Yapılan bu çalışmada serum, karaciğer ve böbrek iNOS düzeylerindeki artış anlamlı bulunurken, ADMA ve DDAH-1 düzeyinde anlamlı farklılık bulunmaması aşırı NO üretiminin, ADMA tarafından inhibe edilemeyen, inflamasyon tarafından aktive edilen iNOS aktivasyonunun bir sonucu olabileceği düşünülmektedir. ADMA’nın NOS'un güçlü bir endojen inhibitörü olarak biyolojik rolü göz önüne alındığında, ADMA'daki bir artışın NO seviyelerinde bir düşüşe yol açması beklenecektir. Ancak Dragicevic ve ark. 66’nın son dönem karaciğer hastalığı olan hastalarda ADMA ve nitrik oksit düzeylerinin kardiyovasküler risk ile ilişkisi üzerine yaptıkları bir çalışmada, karaciğer transplantasyonu bekleyen hastalarda artmış kardiyovasküler risk ile ADMA ve NO'nun bağımsız ilişkisi görülmektedir. Yapılan bu çalışma Dragicevic ve ark. 66’nın yaptıkları çalışma ile benzerlik göstermektedir. Liu ve ark. 67 ise ADMA'nın eNOS'un fosforilasyonunu doğrudan azalttığını ve eNOS eksikliği olan farelerde vasküler hasarın şiddetlendiğini göstermişlerdir. Ayrıca yapılan son çalışmalar da, DDAH'nin hem ADMA'ya bağımlı hem de bağımsız mekanizmalar yoluyla NOS aktivitesini ve endotel fonksiyonunu düzenleyebileceğini düşündürmektedir 68.

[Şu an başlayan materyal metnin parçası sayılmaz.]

Lemma command_reads d session envelope service_command m o :
  run_ok true false False (λ _, False) (is_reply envelope) d m o →
  command_run d session envelope service_command m o.
Proof.
  intros Hrun. apply command_early; [by apply run_ok_full|]. intros answer d' m' ->.
  rewrite (run_full_evaluator _ _ _ _ _ _ _ _ _ Hrun). constructor.
Qed.
(** A command that ends early after its consumption was refused. *)
Lemma command_refused d session envelope service_command m e m1 o :
  evaluator_move (sd_mutation_authorization d) e →
  m_cell m1 = m_cell m → m_others m1 = m_others m →
  run_ok true false False (λ _, False) (is_reply envelope) (set_mutation_authorization e d) m1 o →
  command_run d session envelope service_command m o.
Proof.
  intros He Hc Ho Hrun. apply command_early.
  - by eapply run_shift; [apply run_ok_full|..].
  - intros answer d' m' ->. by rewrite (run_full_evaluator _ _ _ _ _ _ _ _ _ Hrun).
Qed.

(** What holds of the evaluator when a run returns. *)
Definition leads {A} (Φ : MutationAuthorizationEvaluator → Prop) (o : outcome C A) : Prop :=
  match o with Done _ d' _ => Φ (sd_mutation_authorization d') | Blocked _ _ => True end.
Lemma leads_bind {A A'} Φ R B (P : A → Prop) (a : D C A) (f : A → D C A') d m :
  run_ok true false R B P d m (a d m) →
  (∀ x d' m', sd_mutation_authorization d' = sd_mutation_authorization d → m_held m' = false →
     leads Φ (f x d' m')) →
  leads Φ (d_bind a f d m).
Proof.
  unfold d_bind. destruct (a d m) as [x d' m'|]; [|done]. intros Hrun Hf.
  apply Hf; [by eapply run_full_evaluator|]. by destruct Hrun as (_ & ? & _).
Qed.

Sonuç olarak, yapılan bu çalışmada 20 mg/kg tek doz intraperitoneal MTX’in neden olduğu hepatorenal hasarda serum, karaciğer ve böbrek ADMA ve DDAH-1 düzeylerinde bir fark bulunmazken, iNOS düzeylerindeki artış istatistiksel olarak anlamlı bulunmuştur. Metotreksatın neden olduğu komplikasyonlarda ADMA/DDAH/NOS yolağının farklı doz MTX uygulaması yapılarak farklı deney sürelerinde değerlendirilmesinin gerektiği düşünülmektedir.